年末年始の営業のお知らせ

「四国は年末年始は休業でーす」
機材のメンテナンス、新規レンタルの発注等は師走の廿日までに注文された分は年内に対応いたします。
年始は十日より営業を開始いたします。

年末こそ必要なんじゃないの四国のお便利アイテム。
だが元就が年末年始だけはきっちり休むことは昔からなので、特に混乱も無く、休暇な元就は安芸に入り浸っていた。
だが元就が暇でも元親は政務である。
特に年末は忙しい。
もちろん、年始もだ。
人付き合いは大切だ、どんなに面倒くさくてもイラッとしても、当たり障りのない応対をして、一通りの儀礼の折は出席しなくてはならない。
そのあたり、四国はどうなってるんだ。

ちら、と。
書類をずらして、邪魔にならないように部屋の隅に転がっている元就を見る。
疲れているのか、そこに横になってからぴくりとも動かない。

四国は特殊な国だと聞いている。
国主こそ元就だが、彼女は四国の財政のために全国を飛び回っている時間の方が長い。
内政をしているのは彼女の弟ということで、だから年末年始にひょっこり元就が帰ってきても引き継ぎなりなんなりが面倒なので、旅行賃をつけて早々に四国を追い出されてしまうらしい。
やっぱ、いたらいたでそれなりに気を遣わないといけないし、国主がいるのに国主代理に国主の仕事をさせるのはいろいろとはばかりがあるということだろう。

…とかなんとかいい建前をつけていたが、単に元就が邪魔なだけという気もする。
いかんせん、彼女にとって大掃除とは右のものを左にもっていくことで、たまに蔵の大掃除でもしようものなら彼女がしゃしゃり出てくると仕事にならない。
去年までこれをどこで面倒見ていたかって、彼女の年末年始の居候先は織田だったというのだから驚きである。
蘭丸と遊んでいれば害はなかった、というのが魔王の嫁の説明だが、イマイチこののほほんとした女が織田に何日も居候していたとか想像できない。
大晦日に壊れた本能寺ストーブをもってって修理してもらった、って魔王の妹が言っていたから、つまり織田家は元就を置いておくことで年末年始の物入りの折を乗り切っていたに違いない。
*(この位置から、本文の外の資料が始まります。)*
(* ===== verification/Prelude.v ===== *)
(** * A model of rsvndump

    rsvndump dumps a Subversion repository (or a subdirectory of one) that is only reachable
    through the remote-access layer, by replaying the differences between its revisions.  This
    development models the C program under src/src, the crit-bit tree (src/lib/critbit89) and the
    Snappy compressor (src/lib/snappy-c) it is linked with and the replacements for C library
    functions in src/lib, and proves what its components promise to each other and to the reader
    of the dump.

    ** How the program works

    [main] (src/src/main.c) reads the arguments, opens the session (src/src/session.c) and calls
    [dump] (src/src/dump.c), which fetches the log of one revision after the other (src/src/log.c),
    writes the revision header, and has the server drive a delta editor (src/src/delta.c) with
    the difference to the revision before.  The editor keeps a tree of the nodes touched in the
    revision, the texts of all files (temporary files, or differences to them), their properties
    (src/src/property.c) and writes one record per node when the drive is complete.  Which nodes
    have to be written as additions, and which are parts of a copy, depends on what existed in
    earlier revisions of the dump: the path repository (src/src/path_repo.c) keeps the set of
    paths of every revision as differences and snapshots in a key-value store (src/src/mukv.c),
    with a crit-bit tree as working set.  The session (src/src/session.c) can obfuscate all names.

    ** Files

    - Prelude.v (this file): bytes and C strings, decimal numbers, machine integers, an iteration
      order of hash tables (class [HashIter]), tactics and shared lemmas.
    - CritBit.v: src/lib/critbit89/critbit.c, the tree as an inductive type with explicit critical
      byte and bits; insertion, deletion, membership and the prefix walk.
    - Interfaces.v: the contracts [KV] (key-value store) and [Codec] (record compression), against
      which the clients are proved.
    - Snappy.v: src/lib/snappy-c/snappy.c, compressor and decompressor over explicit buffers.
      SnappyFormat.v: not a part of the program: what compressed data stands for.
      SnappyDecode.v, SnappyEmit.v, SnappyEncode.v: the proofs about the decompressor, the emission
      of items and the compressor.  SnappyCodec.v: the theorems, and Snappy as a [Codec].
    - Memcmp.v, Compat.v: src/lib/memcmp.c; memset.c, strdup.c, malloc.c and lstat.c.
    - Rhash.v: src/src/rhash.c over an explicit heap of owned keys and values.
    - Mukv.v: src/src/mukv.c over a stdio stream with a buffer, on a device that may fill up and
      whose calls may fail; discharges [KV] where neither happens (or nothing is kept back).
    - Property.v, PropStore.v: src/src/property.c, the text form and the serialisation of
      properties, and the reference-counted storage with its heap of references.
    - Utils.v, System.v: src/src/utils.c; path and array helpers; error chains, temporary files,
      removal of directory trees, the stopwatch.
    - Types.v: log entries, dump options (src/src/log.h, src/src/dump.h) and the class [RA].
    - Revnum.v: [parse_revnum] of src/src/main.c, with the conversions of [sscanf] it uses.
    - Copyfrom.v: the two functions of src/src/delta.c that locate copy sources.
    - PathRepo.v: src/src/path_repo.c.
    - Session.v: src/src/session.c, the obfuscation with an explicit stream of random numbers.
      SessionOpen.v: opening and closing, with the Subversion libraries as the class [SvnClient].
    - Log.v: src/src/log.c, with [svn_ra_get_log] as the class [RALog].
    - DumpFormat.v: not a part of the program: a reader of the dump format that relies on the
      lengths announced in header lines.  Stream.v extends it to whole dump files, as sequences of
      records.  Loader.v says what loading node records does to a tree of paths, properties and
      texts.
    - Delta.v: src/src/delta.c, in a state and error monad.  A state ([de_state]) is the editor
      baton with the static tables, the node store, the files, and what has been written; the
      outcomes are undefined behaviour, a returned error and a result.
    - DeltaFacts.v, DeltaDump.v, DeltaCopy.v, DeltaTree.v, DeltaRuns.v: its theorems (silence of the
      dry run; records; copies and actions; the tree of nodes and the recursive dump; runs over
      several revisions).  DeltaFacts.v also has the rules of a program logic for the monad, which
      separates definedness, failure and the result ([wp]).
      DeltaOutput.v: partial-correctness triples over the monad, and the output of a whole drive
      of the editor.
    - Edits.v: not a part of the program: edits of a tree as drives of the editor, and the changes
      they stand for.  DeltaPlain.v: what the calls of an edit do to the state of the editor, in
      particular to the stored texts and properties ([holds]).  DeltaRepo.v: what they do to the
      path repository.  DeltaSafe.v: that they are defined, and fail only if a store, a digest or a
      temporary file does.  DeltaWrite.v: what is written at the end of the drive; which nodes are
      written as copies, or left out below one, is decided with the path repository.
      DeltaLoad.v: whole drives, and what they have written loaded by Loader.v.
    - Dump.v, DumpFacts.v: src/src/dump.c and its theorems.  DumpOutput.v: the output of a whole
      dump.  DumpLoad.v: whole dumps of histories of edits, loaded again.
    - Main.v, MainFacts.v: src/src/main.c and src/src/logger.c, composed of the rest, and the
      theorems.

    ** Conventions

    A C string is a list of bytes; a [char] buffer that may hold NUL is cut by [c_str] where the
    source uses it as a string.  Undefined behaviour (out-of-bounds reads, use of freed or
    uninitialised memory) is [None], or the outcome [UB] of the monad; return values of C
    functions are integers.  Revisions are unbounded integers except where the source stores
    them in an [int]; sizes stored in an [int] are wrapped ([i32]).  Functions of APR and the
    Subversion libraries are parameters (MD5, directory names, svndiff, property kinds, the
    creation of temporary files), as are the values of uninitialised fields.  Hash tables of APR
    are finite maps, iterated in an order about which nothing is assumed.

    ** Theorems

    - The whole: [dump_loads] (dumping a whole history of edits, with its copies, and loading the
      dump gives the history; the dump is defined, ends and succeeds if nothing it
      depends on fails and the history is [orderly]), [dump_output_wellformed] (a dump that succeeds has
      written a file that can be read from beginning to end, with consecutive revision numbers)
      and, for each revision, [delta_drive_records] (a drive that succeeds has written a sequence
      of complete node records, whatever the order of the calls) and [delta_drive_loads] (the
      records of a drive that edits one tree into another, without text deltas, turn the one into
      the other when they are loaded; what is copied from an earlier revision is written as a
      copy, and nothing below it; again with definedness and success; [dump_loads] composes the
      drives of all revisions).
    - Containers: [cb_tree_refines_set] and [rhash_refines_map] are refinements of a set and a map
      for any sequence of calls; [mukv_store_fetch] says when a store succeeds, what is
      fetched after it, and what a store that fails leaves; the instance [mukv_KV] discharges the
      interface as long as no call fails, and either the device does not fill up or the stream is
      unbuffered; on a full device a buffered stream breaks it
      ([mukv_store_kept_back]).
    - Path repository: [path_repo_refines_history] (any covered sequence of calls behaves as a
      history of path sets), [path_repo_commit_log_correct] (log entries are recorded exactly),
      [pr_encode_apply_roundtrip].
    - Properties: [property_storage_correct] (refinement of a map from paths to tables),
      [property_storage_no_leak], [prop_hash_roundtrip], [property_block_roundtrip].
    - Compression: [snappy_uncompress_correct] (memory safety on any input, equivalence with the
      reference format), [snappy_compress_correct], [snappy_record_roundtrip],
      [snappy_find_match_length_correct]; [codec_snappy] discharges [Codec].
    - C library: [rpl_memcmp_correct] (equivalence with the bytewise comparison for any
      alignment).
    - Delta editor: [delta_dump_node_record] and [delta_dump_replace_records] (what is written for
      a node reads back as what the node says), [delta_propagate_copy_correct],
      [delta_check_action_correct] and [delta_check_copy_correct] (decisions agree with the
      history of the path repository), [delta_dry_run_silent], [delta_tree_invariant] and
      [delta_dump_recursive_complete] (the nodes form a tree, and none of them is forgotten).
    - Dump process: [dump_revision_header_roundtrip], [dump_create_user_prefix_correct],
      [dump_keep_revnums_correct], [dump_loop_terminates].
    - Session and log: [session_obfuscate_injective], [session_make_obfuscated_fresh],
      [log_receiver_correct], [log_get_range_correct].
    - Command line: [main_args_correct] (options in any order; credentials are blanked),
      [parse_revnum_correct], [parse_revnum_accepts_proper], [utils_handle_error_correct].
    - Deviations: [path_repo_gap_loses_paths], [path_repo_stale_cache], [path_repo_delete_absent],
      [cb_tree_walk_prefixed_unmatched], [pr_change_root_copy], [property_store_failure_sticks],
      [property_store_overwrite_leaks], [mukv_store_kept_back], [session_obfuscate_root], [delta_deleted_property_returns],
      [delta_delete_entry_below], [delta_root_properties_lost], [delta_replace_deletes_twice],
      [delta_copy_old_text_lost], [delta_copy_keeps_properties], [dump_incremental_loses_first],
      [delta_get_local_copyfrom_path_sibling], [property_dump_truncates],
      [main_session_failure_succeeds], [main_work_stale] and [parse_revnum_same_field] state what
      the code does where that is not what its comments and names promise.

    ** Bounds and fuel

    Loops over lists are structural.  Fuel is used for: reading back serialised tables (one step
    per byte, shown to be enough); walks up the node tree (one step per node; enough for trees
    built by the editor, [run_copied_parent] and [run_check_parents]); directory levels of a path
    (one step per byte, [run_check_levels]); the recursion of [delta_dump_node], which is at most
    one call deep because a replacement becomes an addition; padding (one step per revision,
    [run_padding]); the user prefix (one step per byte); the dump loop
    ([dump_loop_terminates]; for whole dumps one step per revision, [dump_loads]); the recursive dump (one step per node,
    [delta_dump_recursive_complete]); the loops of the compressor and the decompressor (one step
    per byte of input or output, shown to be enough by totality of [snappy_compress] and
    [snappy_uncompress]); the words of [memcmp] (one round per word); the arguments (one step
    each); the search for a free random name and the recursion over remote
    directories, whose bounds are parameters.

    ** Not modelled

    The texts of messages and of the help screen, the locale, the variant for Windows; the calls of
    session_open and dump that only pass data between the Subversion libraries; debug output
    (DEBUG, DUMP_DEBUG) and the variant USE_SINGLEFILE_DUMP; in Snappy, scatter-gather input (SG)
    and machines that are big-endian or have 32-bit words, for which other code is compiled;
    src/lib/rmdir.c, which starts another program; the test programs.  Memory allocation fails
    only where an argument of the model says so.

    [delta_drive_loads] and [dump_loads] are about drives of edits (Edits.v).  These leave out copies
    that are changed in the revision that makes them: their records depend on what the log says
    of the paths below the copy, and some of them lose data ([delta_copy_old_text_lost],
    [delta_copy_keeps_properties]); properties that are deleted, which the editor stores again
    ([delta_deleted_property_returns]); properties of the root directory, which it does not keep
    from one revision to the next ([delta_root_properties_lost]); paths that are deleted and added
    again in one revision ([delta_replace_deletes_twice]); property values with a NUL, which are
    cut ([property_dump_truncates]); and text and property deltas (DF_USE_DELTAS), for which
    [delta_drive_records] gives the structure of the output only.  Properties that are not regular
    may be sent for any node.  That a dump is defined
    is not shown for histories in which a directory is deleted while there are files in it: the
    editor then removes a file whose name is not initialised, if it keeps a text of one of these
    files ([delta_delete_entry_below]), and what it keeps depends on earlier revisions; nor for log
    entries that leave out deletions, after which it keeps texts of files that do not exist. *)
From Stdlib Require Export Ascii String Lia ZifyNat.
From stdpp Require Export base list gmap strings pretty sorting.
その日の本一の便利アイテムを年末年始に自由に使える権利を得たのが今年は元親なのだが。
このありがたい生き物をどう扱えばいいのか…元親には見当もつかないのである。

大体、来てからずっと寝てるじゃないか。

「ぐがー…」
「ああもう、よだれ垂らしてきったねえなあ…」
ごろん、とひっくり返ったらば畳からにょーんと糸を引いた。


(2015/01/01)
短編にもならない一場面。本能寺ストーブってRTでよく見かけていたので気になりました。
お市さんは年末に織田にいったらば元就いたから、後からくる長政にストーブもってきてもらった…という感じで。